Insolvency FAQ’s For Advisers

Insolvency FAQ’s For Advisers

Following the success of our previous FAQ’s article this article is intended to cover the questions raised to advisers (such as accountants and bookkeepers). However, to read our original FAQ’s article please click on this link, MORE FAQ’S.

My Top 10 Insolvency FAQ’s from Advisers are…

1. My client is concerned that they will be disqualified from being a director of a limited company, what can I advise them?

Directors of limited companies are only disqualified from being directors if they have committed some form of wrongdoing when running their Company. This usually involves wrongful or fraudulent trading of some sort but actions are usually only brought against directors if there is quantifiable evidence that shows a specific detriment to the creditors as a result of the director’s actions.

Directors are not automatically disqualified if their Company becomes insolvent and is placed into an insolvency process.
2. How quickly can a company be placed into insolvent liquidation?

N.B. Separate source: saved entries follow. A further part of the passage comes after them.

Lemma preserves_bind {A B} (I : World → Prop) (m : Prog A) (k : A → Prog B) :
  preserves I m → (∀ a, preserves I (k a)) → preserves I (bind m k).
Proof.
  intros Hm Hk w r w' HI. unfold bind.
  destruct (m w) as [[a|e|] w1] eqn:Hrun; intros Hres.
  - eapply Hk; [|exact Hres]. by eapply Hm.
  - simplify_eq. by eapply Hm.
  - simplify_eq. by eapply Hm.
Qed.

Lemma preserves_try_except {A} (I : World → Prop) (m : Prog A) (h : exn → Prog A) :
  preserves I m → (∀ e, preserves I (h e)) → preserves I (try_except m h).
Proof.
  intros Hm Hh w r w' HI. unfold try_except.
  destruct (m w) as [[a|e|] w1] eqn:Hrun; intros Hres.
  - simplify_eq. by eapply Hm.
  - eapply Hh; [|exact Hres]. by eapply Hm.
  - simplify_eq. by eapply Hm.
Qed.

Lemma writers_balanced_emit (e : Event) (w : World) :
  is_writer_lifecycle e = false →
  writers_balanced w → writers_balanced (set_trace (trace w ++ [e]) w).
Proof.
  unfold is_writer_lifecycle. intros [Hnew Hrel]%orb_false_elim [Hflag Hcount].
  split; [done|]. unfold sinks_opened, sinks_closed in *. simpl.
  rewrite !List.filter_app. simpl. rewrite Hnew, Hrel. rewrite !app_nil_r. exact Hcount.
Qed.

Lemma session_ok_emit (e : Event) :
  is_writer_lifecycle e = false → preserves session_ok (emit e).
Proof.
  intros He. apply preserves_modify. intros w [Hb Hc]. split; [|done].
  by apply writers_balanced_emit.
Qed.
(** * LangVoice JavaScript SDK: a shallow embedding of the client, the request
    models and the four tool adapters, with the properties of the
    specification stated and settled over it.

    Layout: JavaScript values and the platform functions the code calls
    (numbers, strings, JSON values, base64, errors, [fetch], [fs]); then
    [models.ts], [exceptions.ts], [client.ts] and the adapters under
    [tools/]; then the theorems. *)

From Stdlib Require Import ZArith NArith QArith Qpower List String Ascii Bool Lia.
From Stdlib Require Import DecimalString DecimalN.
From Stdlib.Strings Require Import Byte.
Import ListNotations.
Local Open Scope string_scope.
Local Open Scope list_scope.
Local Open Scope Z_scope.
Set Warnings "-register-all".

(* ================================================================== *)
(** ** JavaScript numbers *)
(* ================================================================== *)

(** A JavaScript [number].  A finite value is kept as a decimal
    [m * 10^e], the digits [Number::toString] writes for it: the shortest
    decimal that rounds to the double.  Distinct doubles have distinct
    such decimals, in the same order, so the comparisons the code performs
    ([<], [>], [===]) are exact on them.  The two zeros are not told apart
    (nothing in the code does).  A number read from a text is rounded to
    the nearest double by [to_double] below. *)
Inductive jsnum : Type :=
| NaN
| PInf
| NInf
| Fin (m e : Z).

Definition num_of_Z (z : Z) : jsnum := Fin z 0.

(** Both mantissas brought to the smaller of the two exponents. *)
Definition align (m1 e1 m2 e2 : Z) : Z * Z :=
  let e := Z.min e1 e2 in
  (m1 * 10 ^ (e1 - e), m2 * 10 ^ (e2 - e)).

(** [x < y]: false as soon as one side is NaN. *)
Definition num_ltb (x y : jsnum) : bool :=
  match x, y with
  | NaN, _ | _, NaN => false
  | PInf, _ => false
  | NInf, NInf => false
  | NInf, _ => true
  | Fin _ _, PInf => true
  | Fin _ _, NInf => false
  | Fin m1 e1, Fin m2 e2 =>
      let '(a, b) := align m1 e1 m2 e2 in a <? b
  end.

(** [x > y] is [y < x]. *)
Definition num_gtb (x y : jsnum) : bool := num_ltb y x.

(** [x <= y]: false as soon as one side is NaN. *)
Definition num_leb (x y : jsnum) : bool :=
  match x, y with
  | NaN, _ | _, NaN => false
  | PInf, PInf => true
  | PInf, _ => false
  | NInf, _ => true
  | Fin _ _, PInf => true
  | Fin _ _, NInf => false
  | Fin m1 e1, Fin m2 e2 =>
      let '(a, b) := align m1 e1 m2 e2 in a <=? b
  end.

(** [x === y] on numbers. *)
Definition num_eqb (x y : jsnum) : bool :=
  match x, y with
  | PInf, PInf | NInf, NInf => true
  | Fin m1 e1, Fin m2 e2 =>
      let '(a, b) := align m1 e1 m2 e2 in a =? b
  | _, _ => false
  end.

(** [isNaN(x)] on a number. *)
Definition isNaN (x : jsnum) : bool :=
  match x with NaN => true | _ => false end.

(** A number is falsy when it is zero or NaN. *)
Definition num_truthy (x : jsnum) : bool :=
  match x with
  | NaN => false
  | Fin m _ => negb (m =? 0)
  | _ => true
  end.

(** The literals of the source. *)
Definition n0_5 : jsnum := Fin 5 (-1).
Definition n1_0 : jsnum := Fin 1 0.
Definition n2_0 : jsnum := Fin 2 0.
Definition n2_5 : jsnum := Fin 25 (-1).

(** The closed interval of admissible speeds, [0.5 <= s <= 2.0]. *)
Definition speed_in_range (s : jsnum) : Prop :=
  num_leb n0_5 s = true /\ num_leb s n2_0 = true.

(** Strip trailing zeros of the mantissa while the exponent is negative:
    [fuel] bounds the number of divisions. *)
Fixpoint strip_zeros (fuel : nat) (m e : Z) : Z * Z :=
  match fuel with
  | O => (m, e)
  | S k => if (e <? 0) && (m mod 10 =? 0)
           then strip_zeros k (m / 10) (e + 1)
           else (m, e)
  end.

(** The canonical decimal of a value: an integer has exponent zero, any
    other value has a negative exponent and a mantissa that is not a
    multiple of ten. *)
Definition normalize (m e : Z) : jsnum :=
  if m =? 0 then Fin 0 0
  else if 0 <=? e then Fin (m * 10 ^ e) 0
  else let '(m', e') := strip_zeros (Z.to_nat (- e)) m e in Fin m' e'.

(** [n / d < base ^ x] for positive [n] and [d] and an exponent of either
    sign. *)
Definition below_power (base n d x : Z) : bool :=
  if 0 <=? x then n <? d * base ^ x else n * base ^ (- x) <? d.

(** The first [x' >= x] with [n / d < base ^ (x' + 1)]: the integer part
    of the logarithm of [n / d] when [x] is not above it. *)
Fixpoint log_from (fuel : nat) (base n d x : Z) : Z :=
  match fuel with
  | O => x
  | S k => if below_power base n d (x + 1) then x
           else log_from k base n d (x + 1)
  end.

Definition ilog2 (n d : Z) : Z := log_from 4 2 n d (Z.log2 n - Z.log2 d - 1).

Definition ilog10 (n d : Z) : Z :=
  log_from 8 10 n d ((Z.log2 n - Z.log2 d) * 30103 / 100000 - 3).

(** [n / d] rounded to the nearest integer, a tie going to the even one. *)
Definition round_half_even (n d : Z) : Z :=
  let k := n / d in
  let r := n mod d in
  if (d <? 2 * r) || ((2 * r =? d) && Z.odd k) then k + 1 else k.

A company can be placed into liquidation within 2 weeks of the instruction to the Insolvency Practitioner (“IP”) providing the shareholders agree to receiving short notice of the creditors meeting, failing which, a typical liquidation is achieved within approximately 3 weeks to 1 month from instruction. For full details regarding this process, click this link, INSOLVENT COMPANY LIQUIDATION
3. What happens at a creditors meeting when a company is placed into Liquidation or Administration?

Directors and shareholders continually have concerns that they will be interrogated by creditors at creditor meetings however the reality is that 9 times out of 10 no creditors even turn up. If creditors do turn up, they are given information prepared for the meeting then they are asked if they have any questions regarding that information. No personal questions are allowed but typically the topics covered are:-

• When did the directors know that the company was insolvent and what has happened since this date?
• What were the reasons for the failure of the company?; and
• What are the directors doing going forward?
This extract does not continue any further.